Surgical Management:
Surgical exploration is indicated for patients with signs of peritonitis, perforation, strangulation, or failed hydrostatic reduction
The goal is to manually reduce the intussusception
If reduction is not possible or if there is gangrenous bowel, resection and anastomosis or stoma formation may be necessary
In children, the ileocecal valve is typically the lead point and may require a gentle manual reduction
Postoperative care includes fluid management, pain control, and gradual resumption of oral intake.
Supportive Care:
Continuous monitoring of hydration status, urine output, and vital signs
Pain management
Nutritional support via parenteral or enteral routes as indicated
Prevention of complications through vigilant observation and prompt intervention.
Complications
Early Complications:
Perforation of the bowel
Hemorrhage
Peritonitis
Sepsis
Recurrence of intussusception (may occur within 24-48 hours if not fully reduced or if lead point remains)
Bowel obstruction from residual edema or incomplete reduction.
Late Complications:
Recurrence of intussusception (weeks to months later)
Adhesions and subsequent bowel obstruction
Short bowel syndrome if extensive resection was required
Malabsorption
Stricture formation at the reduction site.
Prevention Strategies:
Prompt diagnosis and timely hydrostatic reduction can prevent most complications
Identification and management of lead points (e.g., Meckel's diverticulum, lymphoma, polyp) during surgery can reduce recurrence
Careful operative technique during surgical reduction minimizes bowel trauma.
Prognosis
Factors Affecting Prognosis:
Time to diagnosis and treatment
Presence of complications (ischemia, perforation)
Successful reduction (hydrostatic or surgical)

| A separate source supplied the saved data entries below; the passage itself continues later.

(* ===== verification/LzmaDecKeep.v ===== *)
(** * LZMA decoder: the probability array keeps its size

    No function of the decoder changes the size of the array of probabilities: what
    LZMA2 needs, which allocates it once for the largest [lc + lp] and changes the
    properties between chunks. *)

From stdpp Require Import base numbers list list_numbers.
From Stdlib Require Import ZArith Lia.
From S2P Require Import Prelude SzTypes LzmaParse LzmaDec.
Local Open Scope Z_scope.

Abbreviation cap p := (length (probs (coder p))).

(** Walk through the code of a result: binds, branches, pairs. *)
Ltac keep_step :=
  match goal with
  | |- returns None _ => apply returns_None
  | |- returns (Some _) _ => apply returns_Some
  | |- returns (?o ≫= _) _ => apply returns_bind
  | |- returns (option_map _ _) _ => apply returns_map
  | |- returns (if ?b then _ else _) _ => destruct b
  | |- returns (match ?x with _ => _ end) _ => destruct x
  | |- returns (let _ := _ in _) _ => cbv zeta
  end.

Ltac keep := repeat (cbv beta zeta; keep_step).

Lemma returns_any {A} (o : option A) (Q : A -> Prop) : (forall a, Q a) -> returns o Q.
Proof. intros H a _. apply H. Qed.

Lemma wrz_keep {A} (l : list A) i v : returns (wrz l i v) (fun l' => length l' = length l).
Proof. unfold wrz, wr. keep. by rewrite length_insert. Qed.

Lemma NORMALIZE_keep inp c : returns (NORMALIZE inp c) (fun c' => length (probs c') = length (probs c)).
Proof. unfold NORMALIZE. keep; [|done]. apply returns_any. intros b. by apply returns_Some. Qed.

Lemma run_keep {A} inp (t : parse A) : forall c,
  returns (run inp t c) (fun '(_, c') => length (probs c') = length (probs c)).
Proof.
  induction t as [a|p k IH|k IH|]; intros c; cbn [run]; [by apply returns_Some| | |done].
  - apply returns_bind, returns_any. intros x.
    apply returns_bind. eapply returns_mono; [apply NORMALIZE_keep|]. intros c1 H1. cbv beta zeta.
    destruct (_ <? _); unfold UPDATE_0, UPDATE_1.
    all: apply returns_bind, returns_bind; eapply returns_mono; [apply wrz_keep|]; intros l Hl.
    all: apply returns_Some; eapply returns_mono; [apply IH|]; intros [a c'] Hc'; cbn in *; congruence.
  - apply returns_bind. eapply returns_mono; [apply NORMALIZE_keep|]. intros c1 H1. cbv beta.
    destruct (direct_real c1) as [d c2] eqn:Hd. injection Hd as <- <-.
    eapply returns_mono; [apply IH|]. intros [a c'] Hc'. cbn in *. congruence.
Qed.

Lemma copy_match_keep limit len p : returns (copy_match limit len p) (fun '(p', _) => cap p' = cap p).
Proof.
  unfold copy_match. keep; [done|..]; apply returns_any; intros l; by apply returns_Some.
Qed.

Lemma exec_sym_keep limit s p : returns (exec_sym limit s p) (fun '(p', _) => cap p' = cap p).
Proof.
  destruct s; cbn [exec_sym]; try (by apply returns_Some).
  - apply returns_bind, returns_any. intros l. by apply returns_Some.
  - apply returns_bind, returns_any. intros b. apply returns_bind, returns_any. intros l. by apply returns_Some.
  - apply (copy_match_keep limit len (set_state state rep0 rep1 rep2 rep3 p)).
  - cbv zeta. destruct (_ <=? _); [by apply returns_Some|]. apply (copy_match_keep limit len (set_state _ _ _ _ _ p)).
Qed.

Lemma DecodeReal_3_keep inp p limit bufLimit :
  returns (LzmaDec_DecodeReal_3 inp p limit bufLimit) (fun '(p', _) => cap p' = cap p).
Proof.
  unfold LzmaDec_DecodeReal_3. apply returns_bind.
  eapply returns_mono; [apply (returns_loop (fun q => cap q = cap p) (fun q => cap q = cap p)); [|done]|].
  - intros q Hq. unfold real_turn. apply returns_bind, returns_bind. eapply returns_mono; [apply run_keep|].
    intros [s c] Hc. eapply returns_mono; [apply exec_sym_keep|]. intros [q' go] Hq'. cbn in *.
    destruct (_ && _); apply returns_Some; congruence.
  - intros q Hq. cbv beta. apply returns_bind. eapply returns_mono; [apply NORMALIZE_keep|]. intros c Hc.
    apply returns_Some. cbn. congruence.
Qed.

Lemma DecodeReal2_keep inp p limit bufLimit :
  returns (LzmaDec_DecodeReal2 inp p limit bufLimit) (fun '(p', _) => cap p' = cap p).
Proof.
  unfold LzmaDec_DecodeReal2. apply returns_bind. eapply returns_mono; [apply DecodeReal_3_keep|].
  intros [q res] Hq. apply returns_Some. by destruct (_ && _).
Qed.

Lemma WriteRem_keep p limit : returns (LzmaDec_WriteRem p limit) (fun p' => cap p' = cap p).
Proof.
  unfold LzmaDec_WriteRem. keep; try done; apply returns_any; intros [[l pos] len];
    apply returns_Some; cbn; by destruct (_ && _).
Qed.

Lemma fill_init_keep src p : returns (fill_init src p) (fun '(p', _) => cap p' = cap p).
Proof.
  unfold fill_init. apply returns_while; [|done]. intros [q s] Hq. cbn in *.
  apply returns_bind, returns_any. intros b. apply returns_bind, returns_any. intros l. by apply returns_Some.
Qed.

Lemma init_probs_keep p : returns (init_probs p) (fun l => length l = cap p).
Proof.
  unfold init_probs. apply returns_map. eapply returns_mono; [apply (returns_while (fun '(_, l) => length l = cap p)); [|done]|by intros []].
  intros [i l] Hl. apply returns_bind. eapply returns_mono; [apply wrz_keep|]. intros l' Hl'. apply returns_Some. congruence.
Qed.

(** The cap of the decoder an outcome or a turn ends with. *)
Definition keeps (p : CLzmaDec) (r : CLzmaDec * Z + outcome) : Prop :=
  match r with inl (q, _) => cap q = cap p | inr (q, _, _, _) => cap q = cap p end.

Lemma start_stream_keep p src :
  returns (start_stream p src) (fun r => match r with inl (q, _, _, _) => cap q = cap p | inr (q, _) => cap q = cap p end).
Proof.
  unfold start_stream. destruct (_ <? _); [by apply returns_Some|].
  apply returns_bind. eapply returns_mono; [apply fill_init_keep|]. intros [q s] Hq.
  apply returns_bind, returns_any. intros t0. destruct (_ && _); [by apply returns_Some|].
  destruct (_ <? _); [by apply returns_Some|].
  do 4 (apply returns_bind, returns_any; intros ?). cbv zeta. destruct (_ && _); [by apply returns_Some|].
  apply returns_bind. destruct (_ <? _); [|by do 2 apply returns_Some].
  apply returns_bind. eapply returns_mono; [apply init_probs_keep|]. intros l Hl.
  do 2 apply returns_Some. cbn in *. congruence.
Qed.

Lemma turn_src_keep p dicLimit src s e : returns (turn_src p dicLimit src s e) (keeps p).
Proof.
  unfold turn_src. apply returns_bind.
  eapply returns_mono with (Q := fun r => match r with inr (q, _, _, _) => cap q = cap p | inl _ => True end).
  - cbv zeta. destruct (_ || _); [|by apply returns_Some]. apply returns_bind, returns_any. intros [d b].
    destruct (is_eof d); [|cbv zeta]; (destruct (_ <=? _) || destruct (_ <? _)); try by apply returns_Some.
    + apply returns_bind, returns_any. intros l. by apply returns_Some.
    + destruct (_ && _); [|by apply returns_Some]. apply returns_bind, returns_any. intros l. by apply returns_Some.
  - intros [[lim n]|o] Ho; [|by apply returns_Some]. apply returns_bind.
    eapply returns_mono; [apply DecodeReal2_keep|]. intros [q res] Hq. cbv zeta.
    destruct (if _ <? _ then _ else _); [by apply returns_Some|]. destruct (not_ok res); by apply returns_Some.
Qed.

Lemma turn_temp_keep p dicLimit src s e : returns (turn_temp p dicLimit src s e) (keeps p).
Proof.
  unfold turn_temp. apply returns_bind, returns_any. intros [[l rem] ahead]. apply returns_bind.
  eapply returns_mono with (Q := fun r => match r with inr (q, _, _, _) => cap q = cap p | inl _ => True end).
  - cbv zeta. destruct (_ || _); [|by apply returns_Some]. apply returns_bind, returns_any. intros [d b].
    destruct (is_eof d); (destruct (_ <=? _) || destruct (_ <? _)); try by apply returns_Some.
    destruct (_ && _); by apply returns_Some.
  - intros [n|o] Ho; [|by apply returns_Some]. apply returns_bind.
    eapply returns_mono; [apply DecodeReal2_keep|]. intros [q res] Hq. cbv zeta.
    destruct (if _ <? _ then _ else _); [by apply returns_Some|]. destruct (not_ok res); by apply returns_Some.
Qed.

Lemma dic_turn_keep dicLimit src mode p s : returns (dic_turn dicLimit src mode (p, s)) (keeps p).
Proof.
  unfold dic_turn. destruct (_ =? _); [destruct (negb _); by apply returns_Some|].
  apply returns_bind. eapply returns_mono; [apply WriteRem_keep|]. intros q Hq. cbv zeta.
  do 3 (destruct (_ && _); [by apply returns_Some|]).
  destruct (_ =? 0); (eapply returns_mono; [apply turn_src_keep || apply turn_temp_keep|]);
    intros [[q' s']|[[[q' n] res] st]] H; cbn in *; congruence.
Qed.

Lemma DecodeToDic_keep p dicLimit src mode :
  returns (LzmaDec_DecodeToDic p dicLimit src mode) (fun '(p', _, _, _) => cap p' = cap p).
Proof.
  unfold LzmaDec_DecodeToDic. apply returns_bind.
  eapply returns_mono with (Q := fun r => match r with inl (q, _, _, _) => cap q = cap p | inr (q, _) => cap q = cap p end).
  - destruct (_ <? _); [apply start_stream_keep|by apply returns_Some].
  - intros [o|[q s]] Hq; [by apply returns_Some|].
    apply (returns_loop (fun '(q, _) => cap q = cap p)); [|done]. intros [q' s'] Hq'.
    eapply returns_mono; [apply dic_turn_keep|]. intros [[q2 s2]|[[[q2 n] res] st]] H; cbn in *; congruence.
Qed.
(* ===== verification/Lzma2Safe.v ===== *)
(** * LZMA2 decoder: headers, the invariant, and every call is safe

    The invariant of CLzma2Dec in two parts, [header_ok] (the state machine over the
    chunk headers) and [decoder_ok] (the LZMA decoder below it, whose state is valid
    exactly when the control byte lets the next chunk use it), and the proof that
    Lzma2Dec_DecodeToDic, Lzma2Dec_DecodeToBuf and Lzma2Dec_Parse keep it and always
    return. *)

From stdpp Require Import base numbers list list_numbers.
From Stdlib Require Import ZArith Lia.
From S2P Require Import Prelude SzTypes LzmaParse LzmaDec LzmaDecSym LzmaDecSafe LzmaDecKeep DicToBuf LzmaApi Lzma2Dec.
Local Open Scope Z_scope.
Local Open Scope word_scope.

(** ** The invariant *)

(** The control byte of the chunk under way, and what it left of [needInitLevel]. *)
Definition hdr_ok (p : CLzma2Dec) : Prop :=
  control p = 1 /\ needInitLevel p = 0xC0 \/
  control p = 2 /\ needInitLevel p <> 0xE0 \/
  128 <= control p < 256 /\ needInitLevel p = 0.

Definition unpack_ok (p : CLzma2Dec) : Prop := 1 <= unpackSize p <= 2 ^ 21.
Definition pack_ok (p : CLzma2Dec) : Prop := 1 <= packSize p <= 2 ^ 16.

Definition header_phase (p : CLzma2Dec) : Prop :=
  match phase p with
  | LZMA2_STATE_CONTROL => unpackSize p = 0
  | LZMA2_STATE_UNPACK0 => hdr_ok p /\ in_width 21 (unpackSize p) /\ (control p < 128 -> unpackSize p = 0)
  | LZMA2_STATE_UNPACK1 => hdr_ok p /\ in_width 21 (unpackSize p)
  | LZMA2_STATE_PACK0 => hdr_ok p /\ 128 <= control p /\ unpack_ok p
  | LZMA2_STATE_PACK1 => hdr_ok p /\ 128 <= control p /\ unpack_ok p /\ in_width 16 (packSize p)
  | LZMA2_STATE_PROP => hdr_ok p /\ 0xC0 <= control p /\ unpack_ok p /\ pack_ok p
  | LZMA2_STATE_DATA => hdr_ok p /\ unpack_ok p /\ (128 <= control p -> pack_ok p)
  | LZMA2_STATE_DATA_CONT =>
      hdr_ok p /\ 0 <= unpackSize p <= 2 ^ 21 /\
      if control p <? 128 then 1 <= unpackSize p else 0 <= packSize p <= 2 ^ 16
  | LZMA2_STATE_FINISHED | LZMA2_STATE_ERROR => True
  end.
Lemma x86_walk e pc p mask b t : 0 <= mask < 8 -> bytes t -> walked e pc p mask b t.
Proof.
  intros Hm Ht. destruct (next_mask mask Hm) as [H1 H2]. destruct (is_branch b) eqn:Eb.
  - destruct t as [|t0 [|t1 [|t2 [|t3 l]]]]; try (apply walked_short; cbn; lia).
    pose proof (map_branch e pc p mask b t0 t1 t2 t3 l Eb) as E. destruct (converts mask t0 t1 t2 t3) eqn:Ec.
    + apply (Forall_app _ [t0; t1; t2; t3] l) in Ht as [Hb _].
      destruct (new_operand_undo e mask (BR_PC_GET pc (p + 1)) t0 t1 t2 t3 Hb Ec) as (s0 & s1 & s2 & s3 & Es & Hs & Hc & Eu).
      rewrite Es in E. by eapply walked_operand.
    + apply (walked_on _ _ _ _ _ _ ((mask >>> 1) ||| 4)); [rewrite Eb; by eexists _, _, _, _, _|done| |done].
      intros i Hi Hbit. by rewrite Z.lor_spec, Z.shiftr_spec, Hbit by done.
  - apply (walked_on _ _ _ _ _ _ (mask >>> 1)); [by rewrite Eb|done| |by apply map_other]. intros i Hi Hbit. by rewrite Z.shiftr_spec.
Qed.

Lemma mask_bit mask j : 0 <= mask < 8 -> Z.testbit mask (Z.of_nat j) = true -> (j < 3)%nat.
Proof.
  intros Hm Hj. destruct (decide (j < 3)%nat) as [|Hge]; [done|]. rewrite <-(Z.mod_small mask (2 ^ 3)), Z.mod_pow2_bits_high in Hj by lia. done.
Qed.

(** The byte [j + 1], the top byte of the branch byte of bit [j], keeps off 0x00 and 0xff. *)
Lemma map_top e pc (j : nat) : forall p mask l x,
  0 <= mask < 8 -> bytes l -> Z.testbit mask (Z.of_nat j) = true -> l !! S j = Some x -> BR86_NEED_CONV_FOR_MS_BYTE x = false ->
  exists y, x86_map e pc p mask l !! S j = Some y /\ BR86_NEED_CONV_FOR_MS_BYTE y = false.
Proof.
  induction j as [|j IH]; intros p mask l x Hm Hl Hj Hx Hn; (destruct l as [|b t]; [done|]); cbn [lookup list_lookup] in Hx;
    apply (Forall_cons _ b) in Hl as [_ Hl]; destruct (x86_walk e pc p mask b t Hm Hl) as [Hs|t0 t1 t2 t3 l s0 s1 s2 s3 -> Eb _ Hc _ _ _ E|m _ Hm' Hbits E].
  1,4: rewrite map_short by (cbn; lia); by exists x.
  1,3: rewrite E; cbn [lookup list_lookup]; clear - Hc Hj Hm; apply mask_bit in Hj as Hj3; [|done]; unfold converts in Hc.
  - destruct (BR86_NEED_CONV_FOR_MS_BYTE s3); [|done]. cbn in Hj. revert Hm Hj Hc. revert mask. apply (mask_cases (fun mask => _ -> _ -> _)); try done.
    intros _ Hc. exists s0. split; [done|]. by apply negb_true_iff.
  - destruct (BR86_NEED_CONV_FOR_MS_BYTE s3); [|done]. assert (j = 0 \/ j = 1)%nat as [->| ->] by lia; revert Hm Hj Hc; revert mask; apply (mask_cases (fun mask => _ -> _ -> _)); try done.
    + intros _ Hc. exists s1. split; [done|]. by apply negb_true_iff.
    + intros _ Hc. exists s2. split; [done|]. by apply negb_true_iff.
  - rewrite E. destruct t as [|c t']; [done|]. injection Hx as ->. destruct (map_head e pc (p + 1) m x t') as (r & -> & _). by exists x.
  - rewrite E. cbn [lookup list_lookup]. apply (IH (p + 1) m t x Hm' Hl); [|done..]. apply Hbits; [lia|]. by replace (Z.of_nat j + 1) with (Z.of_nat (S j)) by lia.
Qed.

(** It does not change at all when there is another branch byte after that one. *)
Lemma map_fixed e pc (j : nat) : forall p mask l i,
  0 <= mask < 8 -> bytes l -> Z.testbit mask (Z.of_nat j) = true -> Z.of_nat j < i -> Z.testbit mask i = true ->
  x86_map e pc p mask l !! S j = l !! S j.
Proof.
  induction j as [|j IH]; intros p mask l i Hm Hl Hj Hi Hbit; (destruct l as [|b t]; [done|]);
    apply (Forall_cons _ b) in Hl as [_ Hl]; destruct (x86_walk e pc p mask b t Hm Hl) as [Hs|t0 t1 t2 t3 l s0 s1 s2 s3 -> Eb Hc _ _ _ _ E|m _ Hm' Hbits E].
  1,4: by rewrite map_short by (cbn; lia).
  1,3: exfalso; assert (i < 3) by (pose proof (mask_bit mask (Z.to_nat i) Hm) as H3; rewrite Z2Nat.id in H3 by lia; specialize (H3 Hbit); lia);
    unfold converts in Hc; (destruct (BR86_NEED_CONV_FOR_MS_BYTE t3); [|done]); clear E.
  - assert (i = 1 \/ i = 2) as [->| ->] by lia; revert Hm Hj Hbit Hc; revert mask; by apply (mask_cases (fun mask => _ -> _ -> _ -> _)).
  - assert (j = 0%nat /\ i = 2) as [-> ->] by lia; revert Hm Hj Hbit Hc; revert mask; by apply (mask_cases (fun mask => _ -> _ -> _ -> _)).
  - rewrite E. cbn [lookup list_lookup]. destruct t as [|c t']; [done|]. by destruct (map_head e pc (p + 1) m c t') as (r & -> & _).
  - rewrite E. cbn [lookup list_lookup]. apply (IH (p + 1) m t (i - 1) Hm' Hl); [apply Hbits; [lia|]| |apply Hbits; [lia|]].
    + by replace (Z.of_nat j + 1) with (Z.of_nat (S j)) by lia.
    + lia.
    + by rewrite Z.sub_add.
Qed.
Lemma low_high b :
  in_width 32 b -> exists s, - 2 ^ 11 <= s < 2 ^ 11 /\ s mod 2 ^ 12 = b mod 2 ^ 12 /\ u32 (u32 (b + 0x800) / 2 ^ 12 * 2 ^ 12 + s) = b /\ 0 <= u32 (b + 0x800) / 2 ^ 12 < 2 ^ 20.
Proof.
  intros [H1 H2]. exists ((b + 0x800) mod 2 ^ 12 - 0x800). pose proof (Z.mod_pos_bound (b + 0x800) (2 ^ 12) ltac:(lia)) as Hm.
  split; [lia|]. split; [rewrite Zminus_mod_idemp_l; f_equal; lia|].
  pose proof (wrap_in_width 32 (b + 0x800) ltac:(lia)) as [W1 W2]. split; [|split; [apply Z.div_pos|apply Z.div_lt_upper_bound]; lia].
  unfold wrap in *. assert ((b + 0x800) mod 2 ^ 32 mod 2 ^ 12 = (b + 0x800) mod 2 ^ 12) as E by (apply Z.mod_mod_divide; by exists (2 ^ 20)).
  set (x := (b + 0x800) mod 2 ^ 32) in *. replace (x / 2 ^ 12 * 2 ^ 12 + ((b + 0x800) mod 2 ^ 12 - 0x800)) with (x - 0x800) by (pose proof (Z.div_mod x (2 ^ 12)); lia).
  unfold x. rewrite Zminus_mod_idemp_l, Z.add_simpl_r. by apply Z.mod_small.
Qed.

Lemma low_fields b : in_width 32 b -> b mod 2 ^ 20 mod 4 = b mod 4 /\ b mod 2 ^ 20 / 2 ^ 15 = b / 2 ^ 15 mod 32 /\ 0 <= b mod 2 ^ 20 < 2 ^ 20 /\ b mod 2 ^ 20 + 2 ^ 20 * (b / 2 ^ 20) = b.
Proof. intros [H1 H2]. split_and!; euclid. Qed.

Lemma joined u h : 0 <= u < 2 ^ 20 -> 0 <= h < 2 ^ 12 ->
  let b := u + 2 ^ 20 * h in in_width 32 b /\ b mod 2 ^ 20 = u /\ b / 2 ^ 20 = h /\ b mod 4 = u mod 4 /\ b / 2 ^ 15 mod 32 = u / 2 ^ 15.
Proof. intros Hu Hh b. unfold b, in_width. split_and!; euclid. Qed.

Lemma bswap_u32 x : Z7_BSWAP32 (Z7_BSWAP32 (u32 x)) = u32 x.
Proof. apply bswap_bswap, wrap_in_width. lia. Qed.
Lemma jal_at : w0 mod 128 = 0x6f ->
  (load_value h &&& 8) = 0 /\ ((u32 (load_value h - 0x100) &&& 0xd80) =? 0) = ((w0 / 128 mod 32 =? 1) || (w0 / 128 mod 32 =? 5)) /\
  ((u32 (load_value h - (0x100 - RISCV_DELTA_7F)) &&& 0xd80) =? 0) = ((w0 / 128 mod 32 =? 1) || (w0 / 128 mod 32 =? 5)).
Proof using Hb Hc.
  intros E. destruct words_widths as (Hb0 & _). destruct (halfword_fields _ _ _ _ Hb0) as (Hh & HH & F1 & F2 & _). fold w0 h in F1, F2, Hh, HH.
  destruct (load_value_head h Hh) as (_ & -> & _); [|by rewrite F1]. destruct (jal_tests (h / 128) HH) as (T1 & T2 & T3 & _). by rewrite <-F2.
Qed.

Lemma enc_instr : is_head l = true -> riscv_enc_instr pc (pre ++ l ++ post) p (load_value h) = stepped true.
Proof using Hb Hc.
  intros Hd. destruct words_widths as (Hb0 & _). destruct (load_fields _ _ _ _ Hb0) as (_ & _ & Elow & _). fold w0 in Elow. unfold is_head, l in Hd. rewrite <-Elow in Hd.
  unfold riscv_enc_instr. rewrite get_word0. opt. apply orb_prop in Hd as [E%Z.eqb_eq|E%Z.eqb_eq].
  - destruct (jal_at E) as (-> & -> & _). cbn [Z.eqb]. rewrite stepped_kind, kind_jal by done. destruct (_ || _); cbn [negb]; [|done].
    exact (enc_jal pc pre b0 b1 b2 b3 (b4 :: b5 :: b6 :: b7 :: t8 ++ post) Hb0 Hc).
  - destruct (auipc_at E) as (-> & _). cbn [Z.eqb]. by apply enc_auipc.
Qed.

Lemma dec_instr : is_head l = true -> riscv_dec_instr pc (pre ++ l ++ post) p (load_value h) = stepped false.
Proof using Hb Hc.
  intros Hd. destruct words_widths as (Hb0 & _). destruct (load_fields _ _ _ _ Hb0) as (_ & _ & Elow & _). fold w0 in Elow. unfold is_head, l in Hd. rewrite <-Elow in Hd.
  unfold riscv_dec_instr. apply orb_prop in Hd as [E%Z.eqb_eq|E%Z.eqb_eq].
  - destruct (jal_at E) as (-> & _ & T). cbn [Z.eqb]. cbv zeta. rewrite T. rewrite stepped_kind, kind_jal by done. destruct (_ || _) eqn:Et; cbn [negb]; [|done].
    apply orb_prop in Et as Et. rewrite !Z.eqb_eq in Et. exact (dec_jal pc pre b0 b1 b2 b3 (b4 :: b5 :: b6 :: b7 :: t8 ++ post) Hb0 Hc E Et).
  - destruct (auipc_at E) as (-> & _). cbn [Z.eqb]. by apply dec_auipc.
Qed.
End Words.

(** ** The search *)

Fixpoint no_heads (l : list Z) : bool :=
  match l with b0 :: _ :: t => negb (is_head [b0]) && no_heads t | _ => true end.

Lemma load_at pre b0 b1 l : bytes [b0; b1] ->
  riscv_load (pre ++ b0 :: b1 :: l) (Z.of_nat (length pre)) = Some (load_value (le_load [b0; b1])) /\
  ((load_value (le_load [b0; b1]) &&& 0x77) =? 0) = is_head (b0 :: b1 :: l).
Proof.
  intros Hb. unfold riscv_load. rewrite GetUi16_at by done. opt. split; [done|]. unfold bytes in Hb. rewrite !Forall_cons in Hb. destruct Hb as (H0 & H1 & _). unfold in_width in *.
  destruct (load_value_head (le_load [b0; b1])) as (-> & _); [cbn [le_load]; lia|]. unfold is_head. assert (le_load [b0; b1] mod 128 = b0 mod 128) as -> by (cbn [le_load]; clear - H0 H1; euclid). done.
Qed.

Identification and management of the lead point.
Outcomes:
With timely hydrostatic reduction, the prognosis is excellent with minimal morbidity
Recurrence rates are typically 5-10% but usually manageable with repeat reduction attempts or surgery
In cases requiring resection, outcomes depend on the extent of bowel involved and the presence of complications.
Follow Up:
Close follow-up is recommended for at least 48-72 hours after successful hydrostatic reduction to monitor for recurrence or complications
For surgical cases, follow-up protocols similar to other abdominal surgeries are advised
Patients with identified lead points may require specific long-term follow-up depending on the etiology.
Key Points
Exam Focus:
Hydrostatic reduction is the first-line treatment for uncomplicated ileocolic intussusception in children
Ultrasound is the preferred initial imaging modality
Contrast enema can be both diagnostic and therapeutic
Indications for surgery include peritonitis, perforation, strangulation, and failed reduction
Currant jelly stools and sausage-shaped mass are classic but often late signs
Lead points are important causes of intussusception and recurrence.
Clinical Pearls:
Always perform a gentle rectal examination in suspected intussusception
If performing a hydrostatic reduction, ensure adequate sedation and analgesia
Monitor the child closely during and after the procedure for any signs of compromise
Have surgical backup readily available
Recurrences are common but often manageable non-operatively
Always consider and rule out a lead point, especially in recurrent or atypical cases.
Common Mistakes:
Delaying diagnosis and intervention, leading to bowel ischemia
Performing hydrostatic reduction in the presence of peritonitis or perforation
Inadequate fluid resuscitation and electrolyte correction
Failure to have surgical support readily available during hydrostatic reduction
Over-enthusiastic attempts at manual reduction during surgery leading to iatrogenic perforation.